According to experiments conducted by the present inventors, it was found that a reduction in electrode width of 1 to 50% was sufficient to achieve the narrowing of the electrode to meet the purpose of the present invention.

〔Effect of the invention〕

According to the present invention, by simply controlling the electrode width, uniformity of the discharge spot diameter, which greatly affects display quality, can be easily achieved, resulting in great progress in improving the quality of displays.

As described above, it can be said that the effects of the present invention are extremely significant now that display devices using gas discharge panels have become widely used.

[Brief explanation of the drawing]

Fig. 1 is a plan view showing an electrode structure of the present invention, Fig. 2 is a plan view showing another electrode structure of the invention, Fig. 3 is a sectional view of a spacer portion of a conventional panel, and Fig. 4 is a conventional electrode structure.
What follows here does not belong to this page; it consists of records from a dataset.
Lemma withRetry_stream (deps : Deps) (config : AppConfig) (params : FetchPageParams)
  (w : World) :
  let r := withRetry deps config (fetchStreamPage deps config params) w in
  invalidations r.1 = invalidations w ∧ rateLimiter r.1 = rateLimiter w
  ∧ streamDisabled r.1 = streamDisabled w
  ∧ ∃ new, requests r.1 = (requests w ++ new)%list
           ∧ (length new ≤ Z.to_nat (maxRetries config))%nat.
Proof.
  destruct (retry_loop_effect deps config (fetchStreamPage deps config params)
              (fun _ => True)
              (fetchStreamPage_one_request deps config params)
              (fun _ new _ => Forall_true _ new (fun _ => I))
              (Z.to_nat (maxRetries config)) 1 None w I)
    as (Hi & Hl & Hd & new & ds & Hq & Hlen & _).
  repeat split; try assumption. exists new. split; assumption.
Qed.

(** X28: the stream latch and the traffic of [fetchPage].  Once the
    stream is disabled it stays disabled, and a call then asks only the
    fallback endpoint, at most [maxRetries] times, without a token
    look-up.  While the stream is enabled a call sends at most three
    times [maxRetries] requests and invalidates the token at most once;
    it disables the stream only after such an invalidation. *)
Theorem X28_fetchPage_latch (deps : Deps) (config : AppConfig) (start finish : Z)
  (params : FetchPageParams) (w : World) :
  let r := fetchPage deps config start finish params w in
  let n := Z.to_nat (maxRetries config) in
  (streamDisabled w = true →
   streamDisabled r.1 = true ∧ accesses r.1 = accesses w
   ∧ invalidations r.1 = invalidations w
   ∧ ∃ new, requests r.1 = (requests w ++ new)%list ∧ (length new ≤ n)%nat
            ∧ Forall (fun q => url q = apiBaseUrl config ++ "/events") new)
  ∧ (streamDisabled w = false →
     (invalidations r.1 = invalidations w ∧ streamDisabled r.1 = false
      ∨ invalidations r.1 = S (invalidations w))
     ∧ ∃ new, requests r.1 = (requests w ++ new)%list ∧ (length new ≤ 3 * n)%nat).
Proof.
  intros r n. subst r n. unfold fetchPage.
  set (w0 := if Qltb 0 (getPreRequestDelayMs start (rateLimiter w))
             then sleep (getPreRequestDelayMs start (rateLimiter w)) w else w).
  assert (H0 : requests w0 = requests w ∧ accesses w0 = accesses w
               ∧ invalidations w0 = invalidations w
               ∧ streamDisabled w0 = streamDisabled w).
  { subst w0. destruct (Qltb 0 _); repeat split. }
  destruct H0 as (Hq0 & Ha0 & Hi0 & Hd0).
  split; intros Hd; rewrite Hd0, Hd; cbn [negb].
  - destruct (withRetry_fallback deps config params w0)
      as (Hi & Hl & Hdd & Ha & new & Hq & Hlen & HP).
    destruct (withRetry deps config (fetchFallbackPage deps config params) w0)
      as [w1 [response|err]]; cbn [fst snd] in *.
    + unfold accept_response, set_rateLimiter.
      cbn [fst streamDisabled accesses invalidations requests].
      repeat split; try congruence. exists new. repeat split; first [congruence|assumption].
    + rewrite Hdd, Hd0, Hd, andb_false_r.
      assert (Hgoal : ∀ l, let w' := set_rateLimiter l w1 in
                streamDisabled w' = true ∧ accesses w' = accesses w
                ∧ invalidations w' = invalidations w
                ∧ ∃ new, requests w' = (requests w ++ new)%list
                         ∧ (length new ≤ Z.to_nat (maxRetries config))%nat
                         ∧ Forall (fun q => url q = apiBaseUrl config ++ "/events") new).
      { intros l. cbn. repeat split; try congruence. exists new.
        repeat split; first [congruence|assumption]. }
      destruct (is_http_429 err); cbn [fst].
      * apply Hgoal.
      * specialize (Hgoal (rateLimiter w1)). cbn in Hgoal.
        repeat split; try congruence. exists new. repeat split; first [congruence|assumption].
  - destruct (withRetry_stream deps config params w0)
      as (Hi & Hl & Hdd & new & Hq & Hlen).
    destruct (withRetry deps config (fetchStreamPage deps config params) w0)
      as [w1 [response|err]]; cbn [fst snd] in *.
    + unfold accept_response, set_rateLimiter.
      cbn [fst streamDisabled invalidations requests].
      split; [left; split; congruence|]. exists new. split; [congruence|lia].
    + rewrite Hdd, Hd0, Hd. cbn [negb]. rewrite andb_true_r.
      destruct (is_auth_failure err).
      * destruct (withRetry_stream deps config params (invalidate w1))
          as (Hi2 & Hl2 & Hdd2 & new2 & Hq2 & Hlen2).
        destruct (withRetry deps config (fetchStreamPage deps config params)
                    (invalidate w1)) as [w2 [response|retryErr]]; cbn [fst snd] in *.
        -- unfold accept_response, set_rateLimiter.
           cbn [fst streamDisabled invalidations requests invalidate] in *.
           split; [right; congruence|]. exists (new ++ new2)%list.
           split; [rewrite Hq2, Hq, Hq0, app_assoc; reflexivity|].
           rewrite length_app. lia.
        -- destruct (withRetry_fallback deps config params (disable_stream w2))
             as (Hi3 & Hl3 & Hdd3 & Ha3 & new3 & Hq3 & Hlen3 & _).
           destruct (withRetry deps config (fetchFallbackPage deps config params)
                       (disable_stream w2)) as [w3 [response|fallbackErr]];
             unfold accept_response, set_rateLimiter;
             cbn [fst snd streamDisabled invalidations requests invalidate
                  disable_stream] in *;
             (split; [right; congruence|]); exists (new ++ new2 ++ new3)%list;
             (split; [rewrite Hq3, Hq2, Hq, Hq0, !app_assoc; reflexivity|]);
             rewrite !length_app; lia.
      * destruct (is_http_429 err); unfold set_rateLimiter;
          cbn [fst streamDisabled invalidations requests];
          (split; [left; split; congruence|]); exists new; (split; [congruence|lia]).
Qed.

(** X29: what [fetchPage] does to the shared rate limiter.  A page is
    returned only after the limiter has read the headers of the response
    and recorded a success.  A failure with status 429 is recorded as a
    429, except when the call has just disabled the stream: the failure
    of the fallback request that follows is passed on without a record.
    Any other failure leaves the limiter as it was. *)
Theorem X29_fetchPage_limiter (deps : Deps) (config : AppConfig) (start finish : Z)
  (params : FetchPageParams) (w : World) :
  let r := fetchPage deps config start finish params w in
  match r.2 with
  | Ok page =>
      ∃ response,
        page = PageMapper.normalizePage (body response)
        ∧ rateLimiter r.1
          = recordSuccess (updateFromHeaders finish (response_headers response)
                             (rateLimiter w))
  | Err err =>
      if negb (streamDisabled w) && streamDisabled r.1
      then rateLimiter r.1 = rateLimiter w
      else if is_http_429 err
           then rateLimiter r.1 = record429 finish (rateLimiter w)
           else rateLimiter r.1 = rateLimiter w
  end.
Proof.
  intros r. subst r. unfold fetchPage.
  set (w0 := if Qltb 0 (getPreRequestDelayMs start (rateLimiter w))
             then sleep (getPreRequestDelayMs start (rateLimiter w)) w else w).
  assert (H0 : rateLimiter w0 = rateLimiter w ∧ streamDisabled w0 = streamDisabled w).
  { subst w0. destruct (Qltb 0 _); repeat split. }
  destruct H0 as (Hl0 & Hd0).
  assert (Hfirst : ∃ w1 r1,
             (if negb (streamDisabled w0)
              then withRetry deps config (fetchStreamPage deps config params) w0
              else withRetry deps config (fetchFallbackPage deps config params) w0)
             = (w1, r1)
             ∧ rateLimiter w1 = rateLimiter w ∧ streamDisabled w1 = streamDisabled w).
  { destruct (streamDisabled w0) eqn:E0.
    - destruct (withRetry_fallback deps config params w0) as (_ & Hl & Hd & _).
      destruct (withRetry deps config (fetchFallbackPage deps config params) w0)
        as [w1 r1]. exists w1, r1. cbn [fst negb] in *.
      split; [reflexivity|]. split; congruence.
    - destruct (withRetry_stream deps config params w0) as (_ & Hl & Hd & _).
      destruct (withRetry deps config (fetchStreamPage deps config params) w0)
        as [w1 r1]. exists w1, r1. cbn [fst negb] in *.
      split; [reflexivity|]. split; congruence. }
  destruct Hfirst as (w1 & r1 & -> & Hl1 & Hd1).
  destruct r1 as [response|err].
  - cbn [accept_response snd fst set_rateLimiter rateLimiter].
    exists response. rewrite Hl1. split; reflexivity.
  - rewrite Hd1. destruct (is_auth_failure err && negb (streamDisabled w)) eqn:Eauth.
    + apply andb_true_iff in Eauth as [_ Hen]. apply negb_true_iff in Hen.
      destruct (withRetry_stream deps config params (invalidate w1))
        as (_ & Hl2 & Hd2 & _).
      destruct (withRetry deps config (fetchStreamPage deps config params)
                  (invalidate w1)) as [w2 [response|retryErr]]; cbn [fst snd] in *.
      * cbn [accept_response snd fst set_rateLimiter rateLimiter].
        exists response. rewrite Hl2. cbn [invalidate rateLimiter].
        rewrite Hl1. split; reflexivity.
      * destruct (withRetry_fallback deps config params (disable_stream w2))
          as (_ & Hl3 & Hd3 & _).
        destruct (withRetry deps config (fetchFallbackPage deps config params)
                    (disable_stream w2)) as [w3 [response|fallbackErr]];
          cbn [fst snd accept_response set_rateLimiter rateLimiter streamDisabled
               disable_stream invalidate] in *.
        -- exists response. rewrite Hl3, Hl2, Hl1. split; reflexivity.
        -- rewrite Hd3, Hen. cbn [negb andb]. congruence.
    + assert (Hlatch : negb (streamDisabled w) && streamDisabled w1 = false).
      { rewrite Hd1. destruct (streamDisabled w); reflexivity. }
      destruct (is_http_429 err) eqn:E429;
        cbn [fst snd set_rateLimiter rateLimiter streamDisabled].
      * rewrite Hlatch, E429, Hl1. reflexivity.
      * rewrite Hlatch, E429. exact Hl1.
Qed.
End EventsSourceFacts.

(** ** The stream access token cache *)

Section StreamAccessFacts.
Import Api RateLimit StreamAccessManager Scenarios.

Lemma Qltb_true (a b : Q) : Qltb a b = true ↔ (a < b)%Q.
Proof.
  unfold Qltb. rewrite negb_true_iff. split.
  - intros H. apply Qnot_le_lt. intros Hle. apply Qle_bool_iff in Hle. congruence.
  - intros H. destruct (Qle_bool b a) eqn:E; [|reflexivity].
    apply Qle_bool_iff in E. apply Qlt_not_le in H. contradiction.
Qed.

Lemma Qltb_false (a b : Q) : Qltb a b = false ↔ (b <= a)%Q.
Proof.
  unfold Qltb. rewrite negb_false_iff. apply Qle_bool_iff.
Qed.

(** X30: the token cache of the stream manager, for calls that do not
    overlap.  A token fetched by a call that started at [now] is served
    again, without a request, exactly while the time is before
    [now + max(0, expiresIn − 60) · 1000]: a token that lives longer
    than 60 s is served until 60 s before the end of its lifetime and
    asked for anew from then on, and a token that lives 60 s or less is
    never served from the cache.  A failed refresh leaves the cache as
    it was, and after [invalidate] the next call asks again. *)
Theorem X30_stream_token_cache (now later : Z) (a : StreamAccess)
  (next : Result StreamAccess) (cache : option CachedStreamAccess) :
  requested (get now (Ok a) cache) = true →
  let fresh := cached (get now (Ok a) cache) in
  let served := get later next fresh in
  result (get now (Ok a) cache) = Ok a
  ∧ (requested served = false
     ↔ (inject_Z later < inject_Z now + Qmax' 0 (expiresIn a - 60) * 1000)%Q)
  ∧ (requested served = false →
     served = {| cached := fresh; requested := false; result := Ok a |})
  ∧ (requested served = true →
     result served = next
     ∧ match next with
       | Ok a' => ∃ c, cached served = Some c ∧ access c = a'
       | Err _ => cached served = fresh
       end)
  ∧ ((60 < expiresIn a)%Q →
     (requested served = false
      ↔ (inject_Z later < inject_Z now + (expiresIn a - 60) * 1000)%Q))
  ∧ ((expiresIn a <= 60)%Q → now <= later → requested served = true)
  ∧ requested (get later next (invalidate fresh)) = true
  ∧ (∀ e, requested (get now (Err e) cache) = true →
          cached (get now (Err e) cache) = cache
          ∧ result (get now (Err e) cache) = Err e).
Proof.
  intros Hreq fresh served.
  assert (Hfresh : fresh = Some {| access := a;
                                   expiresAtMs :=
                                     (inject_Z now
                                      + Qmax' 0 (expiresIn a - REFRESH_BUFFER_S) * 1000)%Q |}
                   ∧ result (get now (Ok a) cache) = Ok a).
  { subst fresh. unfold get in *. destruct cache as [c|]; [|split; reflexivity].
    destruct (Qltb (inject_Z now) (expiresAtMs c)); [discriminate|split; reflexivity]. }
  destruct Hfresh as [Hfresh Hres].
  assert (Hserved : requested served = false
                    ↔ (inject_Z later
                       < inject_Z now + Qmax' 0 (expiresIn a - 60) * 1000)%Q).
  { subst served. rewrite Hfresh. unfold get. cbn [expiresAtMs]. unfold REFRESH_BUFFER_S.
    destruct (Qltb (inject_Z later) _) eqn:E.
    - apply Qltb_true in E. cbn [requested]. tauto.
    - apply Qltb_false in E. split.
      + destruct next; discriminate.
      + intros H. apply Qlt_not_le in H. contradiction. }
  assert (Hmax : ((60 < expiresIn a)%Q → Qmax' 0 (expiresIn a - 60) = (expiresIn a - 60)%Q)
                 ∧ ((expiresIn a <= 60)%Q → (Qmax' 0 (expiresIn a - 60) <= 0)%Q)).
  { unfold Qmax'. destruct (Qle_bool 0 (expiresIn a - 60)) eqn:E.
    - apply Qle_bool_iff in E. split; [reflexivity|]. intros H. lra.
    - split; [|intros _; apply Qle_refl].
      intros H. assert (Hle : (0 <= expiresIn a - 60)%Q) by lra.
      apply Qle_bool_iff in Hle. congruence. }
  destruct Hmax as [Hlong Hshort].
  split; [exact Hres|]. split; [exact Hserved|].
  split; [|split; [|split; [|split; [|split]]]].
  - subst served. rewrite Hfresh. unfold get. cbn [expiresAtMs access].
    destruct (Qltb (inject_Z later) _); [reflexivity|destruct next; discriminate].
  - subst served. rewrite Hfresh. unfold get. cbn [expiresAtMs access].
    destruct (Qltb (inject_Z later) _); [discriminate|].
    intros _. destruct next as [a'|e]; cbn [result cached]; (split; [reflexivity|]).
    + eexists. split; reflexivity.
    + reflexivity.
  - intros H. rewrite Hserved, (Hlong H). reflexivity.
  - intros H Hle. specialize (Hshort H).
    apply not_false_iff_true. intros E. apply Hserved in E.
    assert (inject_Z now <= inject_Z later)%Q by (rewrite <- Zle_Qle; exact Hle).
    nra.
  - unfold invalidate, get. destruct next; reflexivity.
  - intros e He. unfold get in *. destruct cache as [c|]; [|split; reflexivity].
    destruct (Qltb (inject_Z now) (expiresAtMs c)); [discriminate|split; reflexivity].
Qed.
FIG. In the figure, 1 and 2 are substrates, 3 and 4 are dielectric layers, 5 and 6 are display electrodes, and 8 is a spacer. ■ Plan view of the present invention - Plan view Figure 1 et al.

Claims (1)

[Claims] Two substrates (1) and (2) facing each other with a discharge gas space in between.
), a spacer (8) having electrode groups (5), (6) in mutually intersecting directions and dielectric layers (3), (4) covering them, and supporting the gap (C) between the substrates. A gas discharge panel characterized in that the width of the electrode near the spacer (8) is locally narrowed.